Investors take a closer look at private equity exposures

Tuesday, January 02, 2024

Will 2024 be another year of solid private credit fundraising? It might be. Institutional investors are looking for ways to diversify their portfolios and private credit is proving to be a source of consistent returns.

According to the State Street Private Equity Index, which collects data from about 3,900 funds with $4.8 trillion in capital commitments, private debt funds returned 2.61% to their investors in the second quarter of 2023, compared to buyout funds which returned 2.29%.

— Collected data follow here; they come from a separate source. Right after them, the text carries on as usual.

Lemma wp_borrow i b l (Q : Z -> list bigint -> Prop) n :
  0 <= i -> i + Z.of_nat n = dn -> bit b -> taken l i b ->
  (forall l' b', bit b' -> taken l' dn b' -> Q b' (upd s dst dn l')) ->
  wp (borrow_words dst (zrange i n) b) Q E (upd s dst dn l).
Proof.
  pose proof Hdb as (Hdw & Hdn & _). intros Hi Hin Hb Ht HQ. revert i b l Hi Hin Hb Ht. induction n as [|n IH]; intros i b l Hi Hin Hb Ht.
  { change (zrange i 0) with (@nil Z). cbn [borrow_words]. apply wp_ret. apply HQ; [done|]. by replace dn with i by lia. }
  rewrite zrange_S. cbn [borrow_words]. destruct Ht as [Hsame HV]. pose proof Hsame as (Hl & Hw & Ho). destruct (Z.eqb_spec b 0) as [->|H0].
  - apply wp_ret. apply HQ; [by left|]. split; [apply (words_same_weaken _ _ _ _ _ _ Hsame); unfold dn in *; lia|]. replace dn with (i + (dn - i)) by lia. rewrite !V_split by lia.
    assert (He : V l (0 + i) (dn - i) = V (bv db) (0 + i) (dn - i)) by (apply V_ext; intros j Hj; apply Ho; lia).
    rewrite He, HV. lia.
  - assert (b = 1) as -> by (unfold bit in Hb; lia). apply wp_bind. eapply wp_rd; [by apply (aget_upd_eq s dst db)|cbn; unfold dn in *; lia|]. cbn [bv].
    pose proof (w_range l i Hw) as Hwi. destruct (sub_word (w l i - 1)) as (-> & H1 & H2 & H3); [lia|].
    apply wp_bind. eapply wp_wr; [by apply (aget_upd_eq s dst db)|cbn; unfold dn in *; lia|]. cbn [bn bv]. rewrite upd_upd.
    apply IH; [lia|lia|done|]. split.
    + apply same_aset; try (unfold dn in *; lia). apply (words_same_weaken _ _ _ _ _ _ Hsame); lia.
    + rewrite !V_top, V_aset_out, w_aset, decide_True by (unfold dn in *; lia). rewrite Z.add_0_l, HV, (Ho i) in * by lia. rewrite pow_S by lia. nia.
Qed.

(** The first loop of [_bi_sub_mul_bw]. *)
Lemma wp_sub_mul_loop (K : Z * Z -> BM Z) (Q : Z -> list bigint -> Prop) :
  sn <= dn ->
  (forall l mc sb', 0 <= mc < BASE -> bit sb' -> taken l sn (mc + sb') -> wp (K (mc, sb')) Q E (upd s dst dn l)) ->
  wp (c ← mfold (zrange 0 (Z.to_nat sn)) (fun i c =>
      let '(mul_carry, sub_borrow) := c : Z * Z in
      v ← rd src i; u ← rd dst i;
      let '(x, mc, sb) := mul_sub_word u v f mul_carry sub_borrow in
      _ ← wr dst i x; mret (mc, sb)) (0, 0); K c) Q E s.
Proof.
  intros Hle HQ. pose proof Hdb as (Hdw & Hdn & _). pose proof Hsb as (Hsw & Hsn & _). fold dn in Hdn. fold sn in Hsn. apply wp_bind.
  apply (wp_up E 0 sn _ (fun i c s' => exists l, s' = upd s dst dn l /\ same_but (bv db) l 0 i /\
    0 <= fst c < BASE /\ bit (snd c) /\ V l 0 i = V (bv db) 0 i - f * V (bv sb) 0 i + BASE ^ i * (fst c + snd c))); [lia| | |].
  - exists (bv db). unfold dn. rewrite upd_id, !V_0 by (done || lia). split_and!; [done|by apply words_same_refl|unfold BASE; cbn; lia..|by left|cbn; lia].
  - intros i [mc b] s' Hi (l & -> & Hsame & Hmc & Hb & HV). cbn [fst snd] in *. pose proof Hsame as (Hll & Hlw & Hlo). rewrite Z.add_0_l.
    pose proof (aget_upd_eq s dst db dn l Hd) as Hd'. pose proof (aget_upd_ne s dst db src dn l Hd Hne) as Hs'. rewrite Hs in Hs'.
    apply wp_bind. eapply wp_rd; [done|lia|]. apply wp_bind. eapply wp_rd; [done|cbn; lia|]. cbn [bv bn].
    destruct (mul_sub_word _ _ _ _ _) as [[x mc'] b'] eqn:Hw.
    destruct (mul_sub_word_spec _ _ _ _ _ _ _ _ (w_range l i Hlw) (w_range (bv sb) i Hsw) Hf Hmc Hb Hw) as (Hx & Hmc' & Hb' & He).
    apply wp_bind. eapply wp_wr; [done|cbn; lia|]. apply wp_ret. cbn [bn bv fst snd]. exists (aset l i x).
    rewrite upd_upd. split_and!; [done| |lia|lia|done|].
    + apply same_aset; try lia. by apply (words_same_weaken _ _ _ _ _ _ Hsame); lia.
    + rewrite !V_top by lia. rewrite V_aset_out, HV by lia. rewrite w_aset, decide_True by lia.
      rewrite Z.add_0_l. rewrite (Hlo i) in He by lia. rewrite pow_S by lia. nia.
  - intros [mc b] s' (l & -> & Hsame & Hmc & Hb & HV). apply HQ; [done|done|]. by split.
Qed.

(** Words that differ from the original ones by a multiple of the power of the
    base are the original ones. *)
Lemma restored l c : same_but (bv db) l 0 dn -> V l 0 dn = value db + BASE ^ dn * c -> upd s dst dn l = s.
Proof.
  pose proof Hdb as (Hdw & Hdn & _). intros (Hl & Hw & Ho) HV. fold dn in Hdn.
  pose proof (V_bound l 0 dn Hw ltac:(lia)) as B1. pose proof (value_bound db Hdb) as B2. fold dn in B2. pose proof (pow_pos dn ltac:(lia)) as HP.
  assert (Hc : c = 0) by (apply (mult_small (BASE ^ dn)); lia). rewrite Hc, Z.mul_0_r, Z.add_0_r in HV.
  assert (Heq : l = bv db).
  { apply words_ext; [done|]. intros i Hi. destruct (Z_lt_ge_dec i dn) as [Hlt|]; [|apply Ho; lia].
    pose proof (V_inj l (bv db) 0 dn Hw Hdw ltac:(lia) HV i ltac:(lia)) as He. by rewrite Z.add_0_l in He. }
  subst l. by apply upd_id.
Qed.

Lemma wp_restore l c (Q : unit -> list bigint -> Prop) :
  sn <= dn <= sn + 1 -> same_but (bv db) l 0 dn -> V l 0 dn = value db - P + BASE ^ dn * c -> Q () s ->
  wp (restore_words dst src f sn dn) Q E (upd s dst dn l).
Proof.
  intros Hle Hsame HV HQ. pose proof Hdb as (Hdw & Hdn & _). pose proof Hsb as (Hsw & Hsn & _). fold dn in Hdn. fold sn in Hsn.
  pose proof Hsame as (Hl & Hw & Ho). unfold restore_words. apply wp_bind.
  assert (Hback : forall l' k, same_but (bv db) l' 0 dn -> V l' 0 dn + BASE ^ dn * k = V l 0 dn + P -> Q () (upd s dst dn l')).
  { intros l' k Hs' Hk. rewrite (restored l' (c - k)); [done|done|]. rewrite HV in Hk. lia. }
  apply (wp_up E 0 sn _ (fun i cc s' => exists l', s' = upd s dst dn l' /\ same_but (bv db) l' 0 dn /\
    (forall j, 0 <= j -> i <= j -> w l' j = w l j) /\
    0 <= fst cc < BASE /\ bit (snd cc) /\ V l' 0 i + BASE ^ i * (fst cc + snd cc) = V l 0 i + f * V (bv sb) 0 i)); [lia| | |].
  - exists l. rewrite !V_0 by lia. split_and!; [done|done|done|unfold BASE; cbn; lia..|by left|cbn; lia].
  - intros i [mc ac] s' Hi (l' & -> & Hs' & Hk & Hmc & Hac & HVi). cbn [fst snd] in *. pose proof Hs' as (Hl' & Hw' & _). rewrite Z.add_0_l.
    pose proof (aget_upd_ne s dst db src dn l' Hd Hne) as Hsrc. rewrite Hs in Hsrc.
    apply wp_bind. eapply wp_rd; [done|lia|]. pose proof (w_range (bv sb) i Hsw) as Hx. pose proof (w_range l' i Hw') as Hy.
    pose proof (mul_range _ _ _ Hx Hf Hmc) as Hm. rewrite (u64_small (_ * f + mc)) by done. set (t := w (bv sb) i * f + mc) in *.
    pose proof (Z.div_mod t BASE ltac:(blia)) as Hdt. pose proof (Z.mod_pos_bound t BASE ltac:(blia)) as Hrt.
    assert (Hqt : 0 <= t / BASE < BASE) by (split; [apply Z.div_pos; blia|apply Z.div_lt_upper_bound; blia]).
    apply wp_bind. eapply wp_rd; [by apply (aget_upd_eq s dst db)|cbn; lia|]. cbn [bv]. rewrite hi_word by done.
    replace (u32 t) with (t mod BASE) by done. apply wp_bind. unfold bit in Hac.
    rewrite (u64_small (w l' i + t mod BASE + ac)) by (unfold BASE in *; lia). rewrite hi_word by (unfold BASE in *; lia).
    set (t2 := w l' i + t mod BASE + ac) in *. change (u32 t2) with (t2 mod BASE).
    pose proof (Z.div_mod t2 BASE ltac:(blia)) as Hdt2. pose proof (Z.mod_pos_bound t2 BASE ltac:(blia)) as Hrt2.
    assert (Hq2 : bit (t2 / BASE)).
    { assert (0 <= t2 / BASE) by (apply Z.div_pos; blia). assert (t2 / BASE < 2) by (apply Z.div_lt_upper_bound; blia). unfold bit. lia. }
    eapply wp_wr; [by apply (aget_upd_eq s dst db)|cbn; lia|]. apply wp_ret. cbn [bn bv fst snd]. rewrite upd_upd. eexists. split_and!; [done| | |lia|lia|done|].
    + apply same_aset; (done || lia).
    + intros j Hj Hij. rewrite w_aset, decide_False by lia. apply Hk; lia.
    + rewrite !V_top, V_aset_out, w_aset, decide_True by lia. rewrite Z.add_0_l, pow_S by lia.
      assert (He : t2 mod BASE + BASE * (t / BASE + t2 / BASE) = w l i + ac + (w (bv sb) i * f + mc)).
      { rewrite <-(Hk i) by lia. fold t. unfold t2 in *. lia. }
      apply (f_equal (Z.mul (BASE ^ i))) in He. clear - He HVi. lia.
  - intros [mc ac] s' (l' & -> & Hs' & Hk & Hmc & Hac & HVi). cbn [fst snd] in *. pose proof Hs' as (Hl' & Hw' & _).
    unfold P in *. unfold value in Hback. fold sn in Hback.
    destruct (Z.ltb_spec sn dn) as [Hlt|Hge]; cbn [andb].
    + assert (Hdn1 : dn = sn + 1) by lia. destruct (negb (mc =? 0) || negb (ac =? 0)) eqn:Hcc.
      * apply wp_bind. eapply wp_rd; [by apply (aget_upd_eq s dst db)|cbn; lia|]. cbn [bv]. rewrite (Hk sn) by lia. pose proof (w_range l sn Hw) as Hy.
        unfold bit in Hac. rewrite u64_small by (unfold BASE in *; lia). unfold u32. fold BASE. set (t := w l sn + mc + ac).
        pose proof (Z.div_mod t BASE ltac:(blia)) as Hdt. pose proof (Z.mod_pos_bound t BASE ltac:(blia)) as Hrt.
        eapply wp_wr; [by apply (aget_upd_eq s dst db)|cbn; lia|]. cbn [bn bv]. rewrite upd_upd. apply (Hback _ (t / BASE)).
        -- apply same_aset; (done || lia).
        -- rewrite Hdn1, !V_top, V_aset_out, w_aset, decide_True by lia. rewrite Z.add_0_l, pow_S by lia. nia.
      * apply orb_false_iff in Hcc as [->%negb_false_iff%Z.eqb_eq ->%negb_false_iff%Z.eqb_eq]. apply wp_ret, (Hback _ 0); [done|].
        rewrite Hdn1, !V_top, Z.add_0_l, (Hk sn) by lia. lia.
    + assert (Hdn1 : dn = sn) by lia. apply wp_ret, (Hback _ (mc + ac)); [done|]. by rewrite Hdn1.
Qed.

Private credit funds also typically have shorter lock ups and can help institutional investors manage ongoing capital needs in part because it is easier to get money out. Data from Preqin suggests this flexibility is helping to grow the size of the private credit market considerably. Preqin forecasts it growing from its current size of $1.6 trillion to $2.8 trillion over the near term.

Still, some are quick to point out that private credit has yet to be truly tested through a recession or slowing economy. Analysts suggest that 2024 could prove to be a bit of a test if business conditions soften or decline significantly next year. Analysts note that if private credit fund managers have limited covenants or haven't been disciplined in their credit selection, some funds may underperform.

A recent allocator survey from PitchBook suggests that some investors are taking a closer look at their private credit exposures to make sure they are well positioned if the economy slows in 202......................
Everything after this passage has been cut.